Крылов взял ее, прочел. Звание депутата Моссовета никак не вязалось с внешним видом этого человека. Кухарский был одет с показным эстрадно-киношным шиком. Так обычно любят одеваться завсегдатаи загородных кабаков.

- Давайте отойдем, - предложил Кухарский, - вон там, на пустыре, лавочка есть.

Они уселись на лавочку прямо на пустыре, у рубчатого металлического гаража.

Рядом с лавочкой валялись разбитые бутылки, пустые консервные банки. Кухарский ударил носком начищенного мокасина банку, и она с грохотом покатилась по земле.

- Все загадили, пьянюги, - он опустился на лавку, хлопнул по доске ладонью, приглашая Крылова сесть рядом.

- Ну, на чем мы остановились, лейтенант Александр Петрович?

- Вы, Андрей Степанович, были недовольны моими коллегами.

- Да, недоволен, очень недоволен. Пришли, забрали и увезли. Но потом выпустили. Как один из ваших сказал, "за недоказанностью".

- Выпустили или отпустили?

- Какая разница?

- Большая. Выпустили из-под стражи, а отпустили просто так.

- Дело не в этом, лейтенант. У Кудина жизнь была не сахар…
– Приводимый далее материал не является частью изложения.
(* ===== verification/ConfigEngine.v ===== *)
(** The runtime configuration engine (firmware/shared/config_engine.c): the
    registered domain profiles, the active one, and the key-value parameters. *)

From stdpp Require Import gmap.
From S2P Require Import Prelude DeviceIdentity.
Import device_identity(DomainProfileId_t).

Module config_engine.

Definition CONFIG_MAX_PROFILES : Z := 4.
Definition CONFIG_MAX_PARAMS : Z := 32.
Definition CONFIG_KEY_MAX_LEN : nat := 32.
Definition CONFIG_VALUE_MAX_LEN : nat := 64.

Inductive ConfigResult_t :=
| CONFIG_OK
| CONFIG_ERR_FULL
| CONFIG_ERR_NOT_FOUND
| CONFIG_ERR_READONLY
| CONFIG_ERR_PARAM_NULL.

#[export] Instance ConfigResult_eq_dec : EqDecision ConfigResult_t.
Proof. solve_decision. Defined.

(** [V] is the type of a domain profile's vtable; the engine keeps the pointers
    of vtable and name, NULL in an unused slot. *)
Record ProfileRegistration_t (V : Type) := mk_profile {
  id : DomainProfileId_t;
  vtable : option V;
  name : option (list Z);
  p_active : bool }.
Arguments mk_profile {V}. Arguments id {V}. Arguments vtable {V}. Arguments name {V}.
Arguments p_active {V}.

Record ConfigParam_t := mk_param {
  key : list Z;
  value : list Z;
  editable : bool;
  active : bool }.

Record ConfigEngineContext_t (V : Type) := mk_ctx {
  profiles : list (ProfileRegistration_t V);
  profile_count : Z;
  active_profile_index : Z;
  params : list ConfigParam_t;
  param_count : Z;
  initialized : bool }.
Arguments mk_ctx {V}. Arguments profiles {V}. Arguments profile_count {V}.
Arguments active_profile_index {V}. Arguments params {V}. Arguments param_count {V}.
Arguments initialized {V}.

#[export] Instance eta_profile V : Eta (ProfileRegistration_t V) := fun r =>
  mk_profile (id r) (vtable r) (name r) (p_active r).
#[export] Instance eta_param : Eta ConfigParam_t := fun r =>
  mk_param (key r) (value r) (editable r) (active r).
#[export] Instance eta_ctx V : Eta (ConfigEngineContext_t V) := fun r =>
  mk_ctx (profiles r) (profile_count r) (active_profile_index r) (params r) (param_count r)
    (initialized r).

Definition zero_param : ConfigParam_t := mk_param (zeros 32) (zeros 64) false false.

Section engine.
Context {V : Type}.
Implicit Types (ctx : ConfigEngineContext_t V).

Definition zero_profile : ProfileRegistration_t V := mk_profile 0 None None false.

Definition zero_ctx : ConfigEngineContext_t V :=
  mk_ctx (replicate 4 zero_profile) 0 0 (replicate 32 zero_param) 0 false.

Definition config_engine_init (octx : option (ConfigEngineContext_t V))
  : ConfigResult_t * option (ConfigEngineContext_t V) :=
  match octx with
  | None => (CONFIG_ERR_PARAM_NULL, None)
  | Some _ => (CONFIG_OK, Some (zero_ctx <| active_profile_index := 255 |> <| initialized := true |>))
  end.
- Никто не виноват в том, что он дважды судим за соучастие в квартирных кражах, - жестко сказал Крылов. - Вы на милицию обижаетесь, но ведь не мы сажали его за руль машины, на которой перевозили краденое.

- Твоя правда, - Кухарский выбил трубку о каблук.

- Зря вы так выбиваете.

- Почему?

- Трубка у вас хорошая, из вереска, можно мундштук сломать.